[Collected data]

(** X10. Without a configuration file, [load_config] hands
    [configure_server] the dictionary [DEFAULT_CONFIG] itself, and option
    1 with a text that is not blank writes that text into it.  From then
    on the process takes that URL for the placeholder:
    [send_to_server] refuses every configuration with that URL, makes no
    request and returns [False]. *)
Theorem configure_server_without_file_rewrites_the_defaults
    (d : Process.defaults) (w : Logger2.W) (url : string) :
  config_file w = None ->
  Text.strip (reply_at w (reads w)) = "1" ->
  Text.strip (reply_at w (S (reads w))) = url ->
  url <> "" ->
  let d' := fst (Process.configure_server d w) in
  let w' := snd (Process.configure_server d w) in
  d' = Process.mkDefaults url (Process.d_api_key d) (Process.d_sync_enabled d) /\
  config_file w' = Some (Process.as_config d') /\
  db w' = db w /\
  forall (records : list record_dict) (c : config) (w2 : Logger2.W),
    server_url c = Some (JStr url) ->
    fst (Process.send_to_server d' records c w2) = false /\
    net_log (snd (Process.send_to_server d' records c w2)) = net_log w2 /\
    db (snd (Process.send_to_server d' records c w2)) = db w2.
Proof.
  destruct w as [t0 cfg0 clock0 ticks0 operator0 reads0 server0 out0 conn0 net0].
  cbn [config_file reply_at reads]. intros -> Hc Ht Hu.
  apply String.eqb_neq in Hu.
  cexec. rewrite Hc, String.eqb_refl. cexec. rewrite Ht, Hu. cexec.
  split; [reflexivity|]. split; [reflexivity|]. split; [reflexivity|].
  intros l c w2 Hurl.
  destruct w2 as [t2 cfg2 clock2 ticks2 operator2 reads2 server2 out2 conn2 net2].
  unfold Process.send_to_server. rewrite Hurl.
  cbv beta iota zeta delta
    [get eq_str Process.d_server_url bind print ret fst snd negb
     db config_file now_at ticks reply_at reads server stdout connects net_log].
  rewrite String.eqb_refl, orb_true_r.
  destruct (truthy (get_or_False (sync_enabled c)));
    cbv beta iota zeta delta
      [bind print ret fst snd negb
       db config_file now_at ticks reply_at reads server stdout connects net_log];
    repeat split.
Qed.

(* ===================================================================== *)
(** * Further properties: archival *)
(* ===================================================================== *)

Section ArchivalFacts.

Import Logger2.

Implicit Types (w : W) (d : Process.defaults).

Lemma filter_length_split (A : Type) (p : A -> bool) (l : list A) :
  (List.length (filter p l) + List.length (filter (fun x => negb (p x)) l))%nat
  = List.length l.
Proof.
  induction l as [|x l IH]; [reflexivity|].
  simpl. destruct (p x); simpl; lia.
Qed.

(** The number of rows the DELETE of the batch removes, with unique
    identifiers: the size of the batch. *)
Lemma purge_count w :
  pk_unique (db w) ->
  (List.length (rows (db w))
   - List.length (rows (sql_delete (id_in (map (@id unit) (batch_in w))) (db w))))%nat
  = List.length (batch_in w).
Proof.
  intro Hu. rewrite purged_rows by exact Hu.
  pose proof (filter_length_split _ (older_than (cutoff_in w)) (rows (db w))) as H.
  unfold batch_in, stale_in, select_older_than, sql_select.
  rewrite length_map, order_by_length. lia.
Qed.

(** No row of a table is selected again once the selected rows are
    gone. *)
Lemma filter_after_delete (A : Type) (p : A -> bool) (l : list A) :
  filter p (filter (fun x => negb (p x)) l) = [].
Proof.
  induction l as [|x l IH]; [reflexivity|].
  simpl. destruct (p x) eqn:E; simpl; [exact IH|].
  rewrite E. exact IH.
Qed.

(** What a run that finds nothing stale does. *)
Lemma process_sync_nothing_stale d w :
  batch_in w = [] ->
  let w' := snd (Process.sync_and_cleanup d w) in
  stdout w' =
    (stdout w ++ Process.load_config_messages w
     ++ ["No records older than 30 days to sync."])%list /\
  reads w' = reads w /\ net_log w' = net_log w /\ db w' = db w.
Proof.
  unfold batch_in, stale_in, cutoff_in.
  destruct w as [t0 cfg0 clock0 ticks0 operator0 reads0 server0 out0 conn0 net0].
  pexec. intro Eb.
  destruct cfg0 as [[u k e]|]; pexec; rewrite Eb;
    repeat split; rewrite <- ?app_assoc; reflexivity.
Qed.

(** What a run that reaches the DELETE prints. *)
Lemma process_sync_purged_stdout d w :
  Process.purges d w = true ->
  let n := Text.str_of_nat (List.length (batch_in w)) in
  let deleted :=
    (List.length (rows (db w))
     - List.length (rows (sql_delete (id_in (map (@id unit) (batch_in w))) (db w))))%nat in
  stdout (snd (Process.sync_and_cleanup d w)) =
    (stdout w ++ Process.load_config_messages w
     ++ [(Text.nl ++ "Found " ++ n ++ " records older than 30 days.")%string;
         "These records will be sent to the server and deleted locally.";
         "Do you want to proceed? (yes/no): ";
         ("Sending " ++ n ++ " records to server...")%string;
         "✓ Records successfully sent to server!";
         ("✓ Deleted " ++ Text.str_of_nat deleted
          ++ " old records from local database.")%string;
         "Sync and cleanup completed successfully!"])%list.
Proof.
  psync_cases w; intro H; try discriminate H;
    rewrite <- ?app_assoc; reflexivity.
Qed.

End ArchivalFacts.

Import Logger2.

Lemma eq_str_iff (v : json) (s : string) : eq_str v s = true <-> v = JStr s.
Proof.
  destruct v; simpl; split; intro H; try discriminate H.
  - apply String.eqb_eq in H. now subst.
  - injection H as ->. apply String.eqb_refl.
Qed.

(** X11. [send_to_server] never touches the table or the configuration
    file.  It goes to the network exactly when the configuration has a
    [sync_enabled] that Python takes for true and a [server_url] that it
    takes for true and that is not the placeholder URL; whether there is
    an API key is not looked at.  With a key whose text is ASCII, which
    the request header can carry, it then makes one request, which
    carries the records it was given, the URL and the key of the
    configuration and the clock's reading, and returns whether the reply
    was status 200; when it does not go to the network it makes no
    request and returns [False]. *)
Theorem send_to_server_asks_only_for_sync_and_url
    (records : list record_dict) (c : config) (w : W) :
  Text.is_ascii (Repr.py_str (get (api_key c))) = true ->
  let req := mkRequest (get (server_url c)) (get (api_key c)) records
               (Calendar.strftime_datetime (now_at w (ticks w))) in
  let ok := fst (send_to_server records c w) in
  let w' := snd (send_to_server records c w) in
  db w' = db w /\ config_file w' = config_file w /\
  (configured c = true <->
     (exists e, sync_enabled c = Some e /\ truthy e = true) /\
     (exists u, server_url c = Some u /\ truthy u = true /\
                u <> JStr DEFAULT_server_url)) /\
  (configured c = false -> ok = false /\ net_log w' = net_log w) /\
  (configured c = true ->
     net_log w' = (net_log w ++ [(req, server w req)])%list /\
     ok = accepted (server w req)).
Proof.
  destruct w as [t0 cfg0 clock0 ticks0 operator0 reads0 server0 out0 conn0 net0].
  intros _. cbv zeta. split; [|split; [|split; [|split]]].
  - unfold send_to_server.
    destruct (truthy (get_or_False _)), (truthy (get _)), (eq_str _ _);
      try reflexivity;
      cbv [negb orb bind now print http_post ret snd db config_file now_at
           ticks reply_at reads server stdout connects net_log];
      destruct (server0 _) as [code text|e]; [destruct (code =? 200)|];
      reflexivity.
  - unfold send_to_server.
    destruct (truthy (get_or_False _)), (truthy (get _)), (eq_str _ _);
      try reflexivity;
      cbv [negb orb bind now print http_post ret snd db config_file now_at
           ticks reply_at reads server stdout connects net_log];
      destruct (server0 _) as [code text|e]; [destruct (code =? 200)|];
      reflexivity.
  - unfold configured. rewrite andb_true_iff, negb_true_iff, orb_false_iff,
      negb_false_iff. split.
    + intros (He & Hu & Hd). split.
      * destruct (sync_enabled c) as [e|]; [|discriminate He].
        exists e. split; [reflexivity|exact He].
      * destruct (server_url c) as [u|]; [|discriminate Hu].
        exists u. split; [reflexivity|]. split; [exact Hu|].
        intro E. apply eq_str_iff in E. simpl in Hd. congruence.
    + intros [(e & Ee & He) (u & Eu & Hu & Hd)]. rewrite Ee, Eu. simpl.
      split; [exact He|]. split; [exact Hu|].
      destruct (eq_str u DEFAULT_server_url) eqn:E; [|reflexivity].
      apply eq_str_iff in E. contradiction.
  - unfold configured, send_to_server.
    destruct (truthy (get_or_False _)), (truthy (get _)), (eq_str _ _);
      intro H; try discriminate H; split; reflexivity.
  - unfold configured, send_to_server.
    destruct (truthy (get_or_False _)), (truthy (get _)), (eq_str _ _);
      intro H; try discriminate H;
      cbv [negb orb bind now print http_post ret fst snd db config_file now_at
           ticks reply_at reads server stdout connects net_log accepted];
      destruct (server0 _) as [code text|e]; [destruct (code =? 200)|];
      split; reflexivity.
Qed.

Lemma filter_all (A : Type) (p : A -> bool) (l : list A) :
  (forall x, In x l -> p x = true) -> filter p l = l.
Proof.
  intro H. induction l as [|x l IH]; [reflexivity|].
  simpl. rewrite (H x) by now left.
  rewrite IH; [reflexivity|]. intros y Hy. apply H. now right.
Qed.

* Exercise instructions
Give back the lines above exactly, from the one with "cbv [negb orb bind now print http_post ret fst" through the last line.

* Result
      cbv [negb orb bind now print http_post ret fst snd db config_file now_at
           ticks reply_at reads server stdout connects net_log accepted];
      destruct (server0 _) as [code text|e]; [destruct (code =? 200)|];
      split; reflexivity.
Qed.

Lemma filter_all (A : Type) (p : A -> bool) (l : list A) :
  (forall x, In x l -> p x = true) -> filter p l = l.
Proof.
  intro H. induction l as [|x l IH]; [reflexivity|].
  simpl. rewrite (H x) by now left.
  rewrite IH; [reflexivity|]. intros y Hy. apply H. now right.
Qed.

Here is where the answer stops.